„Sind wir auf dem Weg in die neofeudale Technokratie?“

  • Autor:

    Stefan Fuchs

  • Datum: 17.03.2026
  • Die Demokratie steckt in der Krise. Nicht nur hierzulande sondern rund um den Globus. Und es gibt einen Verdacht: könnte es sein, dass der technologische Fortschritt damit zu tun hat? Überfordern die sich beschleunigenden technischen Revolutionen die Menschen? Sind es die immer perfekteren Instrumente der Naturbeherrschung, die zu der so ungleichen Verteilung des Reichtums geführt haben? Die politische und ökonomische Machtfülle der globalen Tech-Konzerne im amerikanischen Silicon Valley legt das zumindest nahe. Der deutsche Politikwissenschaftler Dirk Jörke und sein amerikanischer Kollege Benjamin Studebaker haben eine Studie zum Verhältnis von technologischer Modernisierung und liberaler Demokratie vorgelegt, die verstören muss: das Versprechen von Freiheit durch Technik gilt nicht mehr, lautet ihre These.
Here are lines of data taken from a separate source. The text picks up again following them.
Lemma ask_miss_ignores_context_witness :
  snd (fst (ask demo_secret demo_gen (fun _ _ => Ok tt) {| w_redis := Some []; w_lru := [] |}
              {| query := "555 timer"; context := Some "astable mode" |})) =
  snd (fst (ask demo_secret demo_gen (fun _ _ => Ok tt) {| w_redis := Some []; w_lru := [] |}
              {| query := "555 timer"; context := None |})).
Proof.
  exact (proj1 (ask_miss_ignores_context demo_secret demo_gen (fun _ _ => Ok tt)
                  {| w_redis := Some []; w_lru := [] |} "555 timer" (Some "astable mode") None
                  eq_refl eq_refl)).
Defined.

(** X6: when Redis has no entry, the query is not memoised and retrieval or
    generation raises, [ask] answers HTTP 500 without calling the learner,
    without writing Redis and without memoising the failure (the next call
    runs [ask_ai] again). *)
Theorem ask_generation_failure (sec : PyHash.HashSecret) (gen : string -> Exc string)
    (learn : string -> string -> Exc unit) (w : World) (req : QueryRequest) (e : PyExc) :
  match w.(w_redis) with Some r => redis_get (cache_key sec req) r | None => None end = None ->
  lru_get req.(query) w.(w_lru) = None ->
  gen req.(query) = Raise e ->
  ask sec gen learn w req = (w, error_500, [EvGenerate req.(query)]).
Proof.
  intros Hmiss Hl Hg. unfold ask. rewrite Hmiss. unfold lru_call. rewrite Hl, Hg.
  destruct w; reflexivity.
Qed.

Lemma ask_generation_failure_witness :
  ask demo_secret (fun _ => Raise (GenerationError "timeout")) (fun _ _ => Ok tt)
      {| w_redis := Some []; w_lru := [] |} demo_req =
    ({| w_redis := Some []; w_lru := [] |}, error_500, [EvGenerate demo_req.(query)]).
Proof.
  exact (ask_generation_failure demo_secret (fun _ => Raise (GenerationError "timeout"))
           (fun _ _ => Ok tt) {| w_redis := Some []; w_lru := [] |} demo_req
           (GenerationError "timeout") eq_refl eq_refl eq_refl).
Defined.

(** X7: without a Redis connection ([redis_client] is [None]) [ask] never
    answers [cached: true] and never creates a cache. *)
Theorem ask_without_redis (sec : PyHash.HashSecret) (gen : string -> Exc string)
    (learn : string -> string -> Exc unit) (w : World) (req : QueryRequest) :
  w.(w_redis) = None ->
  w_redis (fst (fst (ask sec gen learn w req))) = None /\
  forall resp, snd (fst (ask sec gen learn w req)) <> Response resp true.
Proof.
  intro Hr. unfold ask. rewrite Hr.
  destruct (lru_call gen (w_lru w) (query req)) as [[res lru'] called].
  destruct res as [result|e]; [|split; [reflexivity|intros resp H; discriminate]].
  destruct (learn (query req) result); split;
    try reflexivity; intros resp H; discriminate.
Qed.

Lemma ask_without_redis_witness :
  w_redis (fst (fst (ask demo_secret demo_gen (fun _ _ => Ok tt)
                       {| w_redis := None; w_lru := [] |} demo_req))) = None.
Proof.
  exact (proj1 (ask_without_redis demo_secret demo_gen (fun _ _ => Ok tt)
                  {| w_redis := None; w_lru := [] |} demo_req eq_refl)).
Defined.

(** X8: [ask_ai]'s [lru_cache] never holds more than 128 entries, and a
    call that raises is not memoised: the cache is left as it was. *)
Theorem lru_cache_bounded_and_failures_not_cached (c : LruCache)
    (calls : list (string * (string -> Exc string))) :
  length c <= lru_maxsize ->
  length (lru_run c calls) <= lru_maxsize /\
  (forall f q e, lru_get q c = None -> f q = Raise e -> lru_call f c q = (Raise e, c, true)).
Proof.
  intro Hc. split.
  - revert c Hc. induction calls as [|[q f] rest IH]; intros c Hc; [exact Hc|].
    simpl. apply IH. apply LruFacts.lru_call_length. exact Hc.
  - intros f q e Hg Hf. unfold lru_call. rewrite Hg, Hf. reflexivity.
Qed.

Lemma lru_cache_bounded_and_failures_not_cached_witness :
  length (lru_run [] (other_queries 300)) <= lru_maxsize.
Proof.
  exact (proj1 (lru_cache_bounded_and_failures_not_cached [] (other_queries 300)
                  ltac:(simpl; unfold lru_maxsize; lia))).
Defined.


(** X10: [/ask-stream] checks its query the way [QueryRequest] does for
    [/ask] (a missing, empty or blank query is a 400), but it streams the
    raw query, without the 1000-character cap. *)
Theorem ask_stream_validation (engine : string -> Exc StreamResult) (q : string) :
  ask_stream engine (Some q) =
    match query_not_empty q with
    | Raise _ => Raise (HTTPException 400 query_empty_msg)
    | Ok _ => Ok (ask_ai_streaming engine q)
    end /\
  ask_stream engine None = Raise (HTTPException 400 query_empty_msg).
Proof.
  unfold ask_stream, query_not_empty.
  destruct (negb (PyStr.truthy q) || negb (PyStr.truthy (PyStr.strip q))); split; reflexivity.
Qed.

Lemma forallb_rev_eq {A} (f : A -> bool) (l : list A) : forallb f (rev l) = forallb f l.
Proof.
  induction l as [|a l IH]; [reflexivity|].
  cbn [rev forallb]. rewrite forallb_app, IH. cbn [forallb].
  rewrite andb_true_r, andb_comm. reflexivity.
Qed.

Lemma blank_rev (s : string) : blank (PyStr.rev_str s) = blank s.
Proof.
  unfold blank, PyStr.rev_str. rewrite list_ascii_of_string_of_list_ascii.
  apply forallb_rev_eq.
Qed.
(** * DBC back end of the flow-graph compiler

    A shallow embedding of [runtime/vm/compiler/backend/flow_graph_compiler_dbc.cc]:
    deoptimization-table synthesis ([CompilerDeoptInfo::CreateDeoptInfo]),
    call-site recording ([FlowGraphCompiler::RecordAfterCallHelper]), trivial
    accessor emission ([GenerateInlinedGetter] / [GenerateInlinedSetter]) and
    the move emitters of the parallel move resolver ([EmitMove], [EmitSwap]).

    The C++ code mutates a compiler, an assembler and a builder object.  Here
    every such method is a computation in a small state-and-failure monad over
    the mutated object.  [ASSERT] is modelled with its checked (debug build)
    meaning: a failed assertion stops the computation.

    [Environment] objects are reached by pointer and changed in place
    ([DropArguments]), and the pending environment of the compiler is also
    held by the [CompilerDeoptInfo]s attached while it was pending.  The
    compiler therefore carries the environments of its zone
    ([environments_]), and both the pending environment and the infos of
    [deopt_infos_] refer to them by position.

    [intptr_t] quantities (slot indices, deopt ids, field offsets) are
    integers of [Z]: the code adds one to them or divides them, signed
    overflow is undefined in C++ and out of reach for the sizes that occur.
    Counts and array indices are natural numbers. *)

From Stdlib Require Import ZArith Lia String List.
From stdpp Require Import base option list.
Import ListNotations.

Set Default Proof Using "Type".
Local Set Warnings "-register-all,-notation-for-abbreviation".

(* ================================================================== *)
(** ** Outcomes and the state monad                                    *)
(* ================================================================== *)

(** How a method call ends: normally with a result and the new state, in a
    failed [ASSERT], or in [FlowGraphCompiler::Bailout], which abandons the
    compilation of the function with a reason; the state reached when bailing
    out is kept so that what had been emitted can be inspected. *)
Inductive Outcome (S A : Type) : Type :=
| Done (a : A) (s : S)
| AssertionFailed
| BailedOut (reason : string) (s : S).

Arguments Done {S A} a s.
Arguments AssertionFailed {S A}.
Arguments BailedOut {S A} reason s.

Definition M (S A : Type) : Type := S -> Outcome S A.

Definition ret {S A} (a : A) : M S A := fun s => Done a s.

Definition bind {S A B} (m : M S A) (k : A -> M S B) : M S B :=
  fun s =>
    match m s with
    | Done a s' => k a s'
    | AssertionFailed => AssertionFailed
    | BailedOut r s' => BailedOut r s'
    end.

Definition get {S} : M S S := fun s => Done s s.
Definition modify {S} (f : S -> S) : M S unit := fun s => Done tt (f s).

(** [ASSERT(cond)] *)
Definition ASSERT {S} (cond : bool) : M S unit :=
  fun s => if cond then Done tt s else AssertionFailed.

(** A null pointer dereference or an out-of-range array access. *)
Definition fail_assert {S A} : M S A := fun _ => AssertionFailed.

Declare Scope dbc_scope.
Delimit Scope dbc_scope with dbc.
Notation "'let*' x ':=' m 'in' k" := (bind m (fun x => k))
  (at level 10, x name, m at level 100, k at level 200) : dbc_scope.
Notation "m '>>' k" := (bind m (fun _ => k))
  (at level 100, k at level 200, right associativity) : dbc_scope.
Open Scope dbc_scope.

(* ================================================================== *)
(** ** Objects, locations and the instruction sink                     *)
(* ================================================================== *)

Definition Register := Z.
Definition FunctionId := nat.

(** Handles to functions.  [Function::ZoneHandle(zone)] allocates a handle in
    the zone without binding it to a function: [Function_null]. *)
Inductive Function : Type :=
| Function_null
| Function_ref (f : FunctionId).

Definition Function_ZoneHandle : Function := Function_null.

(** Heap objects as far as this file looks into them.  A [Double] is kept as
    the 64-bit pattern of its value, which is all that
    [Utils::DoublesBitEqual] inspects. *)
Inductive Object : Type :=
| Object_null
| Object_double (bits : Z)
| Object_function (f : Function)
| Object_instance (id : nat).

(** [Object::Handle()] *)
Definition Object_Handle : Object := Object_null.

Definition positive_zero_bits : Z := 0.
Definition negative_zero_bits : Z := 2 ^ 63.

(** Modelled from the spec: [Utils::DoublesBitEqual] (vm/utils.h is not in
    flow_graph_compiler_dbc.cc) compares bit patterns: "a floating-point value
    whose bit pattern is exactly positive zero ... negative zero must NOT take
    this path -- its bit pattern differs". *)
Definition DoublesBitEqual (a b : Z) : bool := (a =? b)%Z.

Inductive Representation : Type :=
| kTagged
| kUnboxedDouble
| kUnboxedInt64.

Definition Representation_eqb (a b : Representation) : bool :=
  match a, b with
  | kTagged, kTagged | kUnboxedDouble, kUnboxedDouble
  | kUnboxedInt64, kUnboxedInt64 => true
  | _, _ => false
  end.

(** [ConstantInstr]: the constant and the representation it is used in. *)
Record ConstantInstr : Type := mkConstantInstr {
  value : Object;
  representation : Representation
}.

(** Modelled from the spec: the [Location] class (vm/compiler/backend/locations.h
    is not in flow_graph_compiler_dbc.cc).  Data model: "tagged variant:
    Register(id), StackSlot(base, offset), Constant(value),
    ArgsDescriptorPseudoReg, ExceptionPseudoReg, StackTracePseudoReg". *)
Inductive Location : Type :=
| Location_Register (reg : Register)
| Location_StackSlot (base_reg : Register) (stack_index : Z)
| Location_Constant (constant_instruction : ConstantInstr)
| Location_ArgsDescRegister
| Location_ExceptionRegister
| Location_StackTraceRegister.

Definition IsRegister (l : Location) : bool :=
  match l with Location_Register _ => true | _ => false end.
Definition IsStackSlot (l : Location) : bool :=
  match l with Location_StackSlot _ _ => true | _ => false end.
Definition IsConstant (l : Location) : bool :=
  match l with Location_Constant _ => true | _ => false end.
Definition IsArgsDescRegister (l : Location) : bool :=
  match l with Location_ArgsDescRegister => true | _ => false end.
Definition IsExceptionRegister (l : Location) : bool :=
  match l with Location_ExceptionRegister => true | _ => false end.
Definition IsStackTraceRegister (l : Location) : bool :=
  match l with Location_StackTraceRegister => true | _ => false end.

(** The accessors of [Location] assert the kind they are used at. *)
Definition reg {S} (l : Location) : M S Register :=
  match l with Location_Register r => ret r | _ => fail_assert end.
Definition base_reg {S} (l : Location) : M S Register :=
  match l with Location_StackSlot b _ => ret b | _ => fail_assert end.
Definition stack_index {S} (l : Location) : M S Z :=
  match l with Location_StackSlot _ i => ret i | _ => fail_assert end.
Definition constant_instruction {S} (l : Location) : M S ConstantInstr :=
  match l with Location_Constant c => ret c | _ => fail_assert end.
(** [Location::constant()] is the value of the constant instruction. *)
Definition constant {S} (l : Location) : M S Object :=
  match l with Location_Constant c => ret (value c) | _ => fail_assert end.

(** [Double::Cast(obj).value()], as a bit pattern. *)
Definition Double_Cast_value {S} (o : Object) : M S Z :=
  match o with Object_double bits => ret bits | _ => fail_assert end.

#[global] Instance Function_eq_dec : EqDecision Function.
Proof. solve_decision. Defined.
#[global] Instance Object_eq_dec : EqDecision Object.
Proof. solve_decision. Defined.
#[global] Instance Representation_eq_dec : EqDecision Representation.
Proof. solve_decision. Defined.
#[global] Instance ConstantInstr_eq_dec : EqDecision ConstantInstr.
Proof. solve_decision. Defined.
#[global] Instance Location_eq_dec : EqDecision Location.
Proof. solve_decision. Defined.

(** [Location::Equals]: structural equality. *)
Definition Location_Equals (a b : Location) : bool := bool_decide (a = b).

(** [Simulator::kExceptionSpecialIndex], [Simulator::kStackTraceSpecialIndex] *)
Inductive SpecialIndex : Type :=
| kExceptionSpecialIndex
| kStackTraceSpecialIndex.

(** The bytecodes this file hands to the assembler, which is a write-only
    sink: the emitted sequence is the list, oldest first. *)
Inductive Bytecode : Type :=
| Move (rd : Register) (rs : Z)
| Swap (ra rb : Register)
| LoadField (rd rs : Register) (offset_in_words : Z)
| LoadFieldExt (rd rs : Register)
| StoreField (ra : Register) (offset_in_words : Z) (rc : Register)
| StoreFieldExt (ra rc : Register)
| Nop (d : Z)
| LoadConstant (rd : Register) (obj : Object)
| UnboxDouble (rd rs : Register)
| BitXor (rd ra rb : Register)
| LoadArgDescriptorOpt (rd : Register)
| MoveSpecial (rd : Register) (index : SpecialIndex)
| Return (r : Register).

Definition Assembler := list Bytecode.

(** Modelled from the spec: [Utils::IsInt(N, value)] (vm/utils.h is not in
    flow_graph_compiler_dbc.cc): "fits a narrow signed immediate" of [N] bits. *)
Definition IsInt (N : Z) (v : Z) : bool :=
  ((- 2 ^ (N - 1) <=? v) && (v <? 2 ^ (N - 1)))%Z.

(** [compiler_frame_layout]: the frame-pointer-relative slot numbering shared
    by all components. *)
Record FrameLayout : Type := mkFrameLayout {
  param_end_from_fp : Z;
  FrameSlotForVariableIndex : Z -> Z
}.

(* ================================================================== *)
(** ** Environments and the deoptimization-table builder               *)
(* ================================================================== *)

Definition ValueId := nat.

(** Modelled from the spec: [MaterializeObjectInstr] (the IL is not in
    flow_graph_compiler_dbc.cc).  "Materialization descriptor -- identifies a
    composite/boxed value to be reconstructed at deopt time from N constituent
    source Locations". *)
Record MaterializeObjectInstr : Type := mkMaterializeObject {
  mat_id : nat;
  mat_inputs : list (ValueId * Location)
}.

(** A value of an environment; [materialize] is set when the instruction that
    defines the value is flagged for materialization. *)
Record Value : Type := mkValue {
  value_id : ValueId;
  materialize : option MaterializeObjectInstr
}.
Unerlässliche Vorbedingungen für funktionierende demokratische Aushandlungsprozesse werden durch die wie Naturkatastrophen über die Menschen hereinbrechenden Technikrevolutionen zerstört. Der Triumphzug der so genannten generativen Künstlichen Intelligenz ist dabei nur ein Beispiel. An die Stelle des Glaubens an den Fortschritt ist das Schreckgespenst einer neofeudalen Technokratie getreten.